In support of all of these things, one of the things we encourage leaders to do is create a great start for their employees. Prepare to have an expectations conversation with each employee. To prepare for this, create what we call an Expectations One Pager. Write down what you expect of your team. You might have four categories:
- General: I expect that everyone on my team will be a high performer, will demonstrate the values of the organization, will put safety first…
- Performance: Complete work on time and accurately, provide others with what they need…
- Behavior: Treat others respectfully at all times, even when opinions differ…
- Punctuality: Be where you say you'll be when you say you'll be there…
Your conversation might look something like this:
- Step One: Share your appreciation and enthusiasm that they are on your team. "I'm so glad to have you as part of the team."

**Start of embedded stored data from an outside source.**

(** ** The contract *)

(** A schedule for the steps: places and waves that respect preconditions and resources. *)
Record good_schedule (steps : list YamlStep) (r : pydict string (Z * Z * Z)) : Prop := {
  gs_step s : s ∈ steps → ∃ a b w, r !! ys_id s = Some (a, b, w) ∧ (0 <= a)%Z ∧
    (b = a + duration_of_step s)%Z ∧ (1 <= w)%Z;
  gs_precondition s p a b w a' b' w' : s ∈ steps → p ∈ ys_preconditions s →
    r !! ys_id s = Some (a, b, w) → r !! p = Some (a', b', w') → (b' <= a)%Z ∧ (w' < w)%Z;
  gs_resource s t k a b w a' b' w' : s ∈ steps → t ∈ steps → ys_id s ≠ ys_id t →
    k ∈ keys (ys_resources s) → k ∈ keys (ys_resources t) →
    r !! ys_id s = Some (a, b, w) → r !! ys_id t = Some (a', b', w') →
    (b <= a')%Z ∧ (w < w')%Z ∨ (b' <= a)%Z ∧ (w' < w)%Z
}.

Lemma mapped_lookup {V W} (f : string → V → W) (l : list (string * V)) k :
  PyDict ((λ kv : string * V, (kv.1, f kv.1 kv.2)) <$> l) !! k = f k <$> PyDict l !! k.
Proof.
  unfold lookup, dict_lookup. cbn [items].
  induction l as [|[k' v] l IH]; [done|]. cbn. by case_decide; subst.
Qed.

(** ** Building the model does not fail *)

Section builds_run.
Context (steps : list YamlStep).

Lemma runs_step {A} (f : StepVars → A) svs sid :
  length steps = length svs → sid ∈ step_ids steps →
  runs (S := cp_model) (d_get repr_str (by_step steps f svs) sid) (λ _, True).
Proof.
  intros Hlen Hsid. apply runs_d_get.
  enough (sid ∈ keys (by_step steps f svs)) as [v ?]%elem_of_keys by eauto.
  apply keys_of_list. rewrite fst_zip; [done|]. unfold step_ids. rewrite !length_fmap. lia.
Qed.
Lemma runs_duration sid :
  sid ∈ step_ids steps → runs (S := cp_model) (d_get repr_str (step_durations steps) sid) (λ _, True).
Proof.
  intros Hsid. apply runs_d_get.
  enough (sid ∈ keys (step_durations steps)) as [v ?]%elem_of_keys by eauto.
  apply keys_of_list. rewrite <-list_fmap_compose. exact Hsid.
Qed.

Lemma step_id_in s : s ∈ steps → ys_id s ∈ step_ids steps.
Proof. apply (list_elem_of_fmap_2 ys_id). Qed.

Lemma resource_steps_ids sids sid :
  sids ∈ values (resource_steps steps) → sid ∈ sids → sid ∈ step_ids steps.
Proof.
  intros ([r l] & -> & Hin)%list_elem_of_fmap Hsid. cbn [snd] in Hsid.
  apply elem_of_items in Hin; [|apply group_by_wf].
  assert (default [] (resource_steps steps !! r) = l) as Hl by (by rewrite Hin).
  unfold resource_steps in Hl. rewrite group_by_lookup, (foldl_append snd) in Hl. cbn [app] in Hl.
  subst l. apply list_elem_of_fmap in Hsid as ([r' x] & -> & [_ Hx]%list_elem_of_filter).
  apply list_elem_of_bind in Hx as (s & Hx & Hs). apply list_elem_of_fmap in Hx as (k & [= -> ->] & _).
  by apply step_id_in.
Qed.

Lemma pairs_of_elem {A} (l : list A) i j : (i, j) ∈ pairs_of l → i ∈ l ∧ j ∈ l.
Proof.
  induction l as [|a l IH]; cbn [pairs_of]; [by intros ?%elem_of_nil|].
  intros [(x & [= -> ->] & Hx)%list_elem_of_fmap|[? ?]%IH]%elem_of_app; split; by (left + right).
Qed.

Ltac run_step := eapply runs_bind; [|intros ? _].

Lemma runs_step_vars s : s ∈ steps → runs (step_vars steps s) (λ _, True).
Proof.
  intros Hs. unfold step_vars. run_step; [by apply runs_duration, step_id_in|].
  do 4 (run_step; [auto with ate|]). by apply runs_ret.
Qed.

Section dicts.
Context (svs : list StepVars) (Hlen : length steps = length svs).
Let starts := by_step steps sv_start svs.
Let ends := by_step steps sv_end svs.

Lemma runs_precedence s : s ∈ steps → runs (add_precedence steps starts ends s) (λ _, True).
Proof.
  intros Hs. apply runs_for_each. intros dep _. destruct (str_in dep (step_ids steps)) eqn:E; cbn [negb];
    [|by apply runs_ret]. apply bool_decide_eq_true in E.
  run_step; [by apply runs_step, step_id_in|]. run_step; [by apply runs_step|]. apply runs_modify.
Qed.

Lemma runs_resource kv :
  kv ∈ items (resource_steps steps) → runs (add_resource (by_step steps sv_interval svs) kv) (λ _, True).
Proof.
  intros Hkv. eapply runs_bind; [apply (runs_map_m _ (λ _ _, True))|intros ? _; apply runs_modify].
  intros sid Hsid. apply runs_step; [done|]. eapply resource_steps_ids; [|done].
  by apply list_elem_of_fmap_2.
Qed.

Lemma runs_helpers key hs : runs (add_helpers steps starts ends key hs) (λ _, True).
Proof.
  eapply runs_bind; [apply (runs_map_m _ (λ _ _, True)); intros s Hs|intros l _].
  - unfold assign_helper. case_match; [|by apply runs_ret]. case_match; [by apply runs_ret|].
    eapply runs_bind; [apply (runs_map_m _ (λ _ _, True)); intros ? _|intros ? _].
    + run_step; [apply runs_int_var|]. by apply runs_ret.
    + run_step; [apply runs_modify|]. by apply runs_ret.
  - apply runs_for_each. intros h _. unfold limit_helper.
    eapply runs_bind; [apply (runs_map_m _ (λ _ _, True)); intros s Hs|intros ivs _].
    + unfold helper_interval. case_match; [|by apply runs_ret].
      run_step; [by apply runs_step, step_id_in|]. run_step; [by apply runs_duration, step_id_in|].
      run_step; [by apply runs_step, step_id_in|]. run_step; [apply runs_interval|]. by apply runs_ret.
    + case_match; [by apply runs_ret|apply runs_modify].
Qed.

Lemma runs_fault penalty s : s ∈ steps → runs (fault_term steps starts penalty s) (λ _, True).
Proof.
  intros Hs. unfold fault_term. case_match; [|by apply runs_ret].
  run_step; [by apply runs_step, step_id_in|]. by apply runs_ret.
Qed.

Lemma runs_changeover matrix ij :
  ij ∈ changeover_pairs steps → runs (changeover_term steps starts ends matrix ij) (λ _, True).
Proof.
  intros (sids & Hij & Hs)%list_elem_of_bind. destruct ij as [i j].
  apply pairs_of_elem in Hij as [Hi Hj]. unfold changeover_term. cbn [fst snd].
  do 3 (case_match; try by apply runs_ret).
  run_step; [apply runs_int_var|]. run_step; [apply runs_step; [done|by eapply resource_steps_ids]|].
  run_step; [apply runs_step; [done|by eapply resource_steps_ids]|].
  do 2 (run_step; [apply runs_modify|]). by apply runs_ret.
Qed.
End dicts.

Lemma runs_step_model objective ex : runs (build_step_model steps objective ex) (λ _, True).
Proof.
  eapply runs_bind; [apply (runs_map_m _ (λ _ _, True)); intros; by apply runs_step_vars|].
  intros svs Hlen%Forall2_length.
  run_step; [apply runs_for_each; intros; by apply runs_precedence|].
  run_step; [apply runs_for_each; intros; by apply runs_resource|].
  do 2 (run_step; [by apply runs_helpers|]). run_step; [apply runs_int_var|].
  run_step; [apply runs_for_each; intros; apply runs_modify|].
  run_step; [apply runs_int_var|]. run_step; [apply runs_modify|].
  eapply runs_bind; [apply (runs_map_m _ (λ _ _, True)); intros; by apply runs_fault|intros ? _].
  eapply runs_bind; [apply (runs_map_m _ (λ _ _, True)); intros; by apply runs_changeover|intros ? _].
  run_step; [apply runs_modify|]. by apply runs_ret.
Qed.
End builds_run.

Section theorems.
Context `{CS : CpSolver} (set_order : list string → list string) (steps : list YamlStep).
Context (objectives : list string) (ex : Extras).

(** An answer comes from a solution and from waves that ended. *)
Lemma schedule_solution fuel available r :
  steps ≠ [] →
  schedule steps set_order fuel available objectives ex = Some (Ok (Some r)) →
  ∃ st σ, schedule_ok steps st σ ∧ extract_schedule steps set_order fuel σ st = Some r.
Proof.
  intros Hne. unfold schedule. destruct steps as [|s0 l]; [done|]. clear Hne.
  destruct available; [|done]. cbn [negb].
  destruct (build_step_model _ _ _ _) as [[st|e] m] eqn:Hb; [|done].
  destruct (solve 0 m) as [s σ] eqn:Hs. destruct (optimal_or_feasible s) eqn:Ho; [|done].
  intros (r' & Hr & [= ->])%bind_Some. exists st, σ. split; [|done].
  by eapply builds_solved; [apply builds_step_model|..].
Qed.

Context (Horder : ∀ l, set_order l ≡ₚ l).

Lemma ids_listed : plan_keys steps → set_order (remove_dups (step_ids steps)) ≡ₚ step_ids steps.
Proof.
  intros Hk. rewrite Horder. apply NoDup_Permutation; [apply NoDup_remove_dups|apply (pk_ids _ Hk)|].
  intros x. apply elem_of_remove_dups.
Qed.

Lemma extract_schedule_waves fuel σ st :
  plan_keys steps → schedule_ok steps st σ → length steps ≤ fuel →
  ∃ waves, wave_loop fuel (predecessors steps (raw_schedule steps σ st))
    (set_order (remove_dups (step_ids steps))) (length steps) ∅ = Some waves ∧
    wave_inv (predecessors steps (raw_schedule steps σ st)) (set_order (remove_dups (step_ids steps))) waves ∧
    ∀ s, s ∈ step_ids steps → is_Some (waves !! s).
Proof.
  intros Hk Hok Hf. pose proof (ids_listed Hk) as Hp.
  assert (length (set_order (remove_dups (step_ids steps))) = length steps) as Hlen
    by (rewrite Hp; unfold step_ids; by rewrite length_fmap).
  rewrite <-Hlen. rewrite <-Hlen in Hf.
  destruct (wave_loop_total (predecessors steps (raw_schedule steps σ st))
    (set_order (remove_dups (step_ids steps))) (start_in (raw_schedule steps σ st))) with (fuel := fuel)
    (w := ∅ : pydict string Z) as (w & Hw & Hinv & Hall).
  - rewrite Hp. apply (pk_ids _ Hk).
  - intros s p. rewrite Hp. by apply predecessor_rank.
  - split; [apply dict_wf_empty|done].
  - lia.
  - exists w. split_and!; [done|done|]. intros s Hs. apply Hall. by rewrite Hp.
Qed.

(** A loop that ended had enough fuel or less than it would take; the waves are the same. *)
Lemma wave_loop_more fuel fuel' preds ids n w w' :
  wave_loop fuel preds ids n w = Some w' → fuel ≤ fuel' → wave_loop fuel' preds ids n w = Some w'.
Proof.
  revert fuel' w. induction fuel as [|fuel IH]; intros fuel' w; cbn [wave_loop];
    destruct (dict_len w <? n)%nat eqn:E; intros Hw Hle; try done.
  - destruct fuel'; cbn [wave_loop]; by rewrite E.
  - destruct fuel' as [|fuel']; [lia|]. cbn [wave_loop]. rewrite E. apply IH; [done|lia].
  - destruct fuel'; cbn [wave_loop]; by rewrite E.
Qed.

Lemma raw_lookup st σ s a b :
  plan_keys steps → schedule_ok steps st σ → s ∈ steps →
  raw_schedule steps σ st !! ys_id s = Some (a, b) → put_at steps st σ s a b.
Proof.
  intros Hk Hok Hs Hr. destruct (step_put steps Hk st σ Hok s Hs) as (a' & b' & Hp).
  pose proof Hp as [E _]. rewrite Hr in E. by injection E as -> ->.
Qed.

Lemma raw_ids st σ p x : raw_schedule steps σ st !! p = Some x → p ∈ step_ids steps.
Proof.
  intros (s & Hs & Hp)%dict_of_list_lookup_inv%list_elem_of_omap.
  repeat case_match; simplify_eq. by apply (list_elem_of_fmap_2 ys_id).
Qed.

Section extracted.
Context (st : CpState) (σ : assignment) (waves : pydict string Z).
Context (Hk : plan_keys steps) (Hok : schedule_ok steps st σ).
Context (Hinv : wave_inv (predecessors steps (raw_schedule steps σ st))
  (set_order (remove_dups (step_ids steps))) waves).
Context (Hall : ∀ s, s ∈ step_ids steps → is_Some (waves !! s)).

Lemma wave_of_predecessor sid p w w' :
  p ∈ predecessors steps (raw_schedule steps σ st) sid → waves !! sid = Some w →
  waves !! p = Some w' → (w' < w)%Z.
Proof.
  intros Hp Hw Hw'. apply (proj2 Hinv) in Hw as (_ & _ & H).
  destruct (H p Hp) as (y & Hy & Hlt). by simplify_eq.
Qed.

- Step Two: Share your expectations. "I want to make sure you are very clear about what I expect of everyone on this team. These are the things I am paying attention to. When you're on track, I'm going to tell you, and when you're off track, I'm going to tell you. This is my commitment to you." As you go through your written expectations, make very clear that your intention is to help them and everyone on the team be the best they can be. This is about ensuring that everyone gets to be part of something great.
- Step Three: Ask them for their reaction, their questions. "In general, what is your reaction? What questions do you have? Can you do these things?"

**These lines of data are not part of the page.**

Lemma add_nodes_ok ids edges g nodes :
  degrees_ok ids edges g → (∀ n, n ∈ nodes → cs_id n ∈ ids) →
  (∀ n d, n ∈ nodes → d ∈ cs_depends_on n → d ∈ ids) →
  ∃ g', add_nodes nodes g = Ok g' ∧ degrees_ok ids (λ x, edges x ++ deps_of nodes x) g'.
Proof.
  revert edges g. induction nodes as [|n nodes IH]; intros edges g Hok Hn Hd.
  { exists g. split; [done|]. eapply degrees_ok_ext; [|done]. intros x. cbn. by rewrite app_nil_r. }
  unfold add_nodes. rewrite (foldl_res_cons (λ node, add_edges (cs_id node) (cs_depends_on node))).
  destruct (add_edges_ok ids edges g (cs_id n) (cs_depends_on n)) as (g1 & -> & Hok1);
    [done|apply Hn; left|intros; eapply Hd; [left|done]|].
  destruct (IH _ g1 Hok1) as (g' & Hg' & Hok'); [intros; apply Hn; by right|
    intros; eapply Hd; [by right|done]|].
  exists g'. split; [exact Hg'|]. eapply degrees_ok_ext; [|exact Hok'].
  intros x. rewrite deps_of_cons. cbn beta. repeat case_decide; simplify_eq.
  - by rewrite <- (assoc (++)).
  - done.
Qed.

(** A dependency on an unknown id is the [KeyError] of [dependents[dep]]. *)
Lemma add_edge_raise node_id dep g e :
  is_Some (indegree g !! node_id) → add_edge node_id dep g = Raise e → e = KeyError dep.
Proof.
  intros [z Hz]. unfold add_edge. rewrite Hz. case_match; [done|]. congruence.
Qed.

(** ** One round *)

Definition degree_is (deg : pydict string Z) (x : string) (n : nat) : Prop :=
  deg !! x = Some (Z.of_nat n).

Record round_inv (ids done l : list string) (rest : string → nat) (deg : pydict string Z)
    (ready : list string) : Prop := {
  ri_keys : keys deg = ids;
  ri_deg x : x ∈ ids → degree_is deg x (occ x l + rest x);
  ri_ready x : x ∈ ids → x ∈ done ++ ready ↔ occ x l + rest x = 0;
  ri_nodup : NoDup (done ++ ready);
  ri_sub x : x ∈ done ++ ready → x ∈ ids
}.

- Step Four: Turn the tables. "Since this is a two-way street, can you share with me what you expect as a member of this team and of me as your leader?"
- Step Five: Respond by sharing what you know you can commit to and what you may not be able to commit to. For example, "I will make a commitment to providing feedback, and I may forewarn you that I may not provide feedback as frequently as you would like. So, let's keep the lines of communication open about this. We may find that the frequency of feedback becomes a compromise."
Upon conclusion of this conversation, do you think your employee will have a sense that you have credibility as a leader? Will they feel respected by you? Will they likely feel that you are a fair leader? Will they feel a sense of pride that they will get to be part of something great? Will they have a sense of camaraderie coming out of the gates?
One of your responsibilities as a leader includes doing your part to ensure employees leave at the end of the day thinking… "What a great place to work."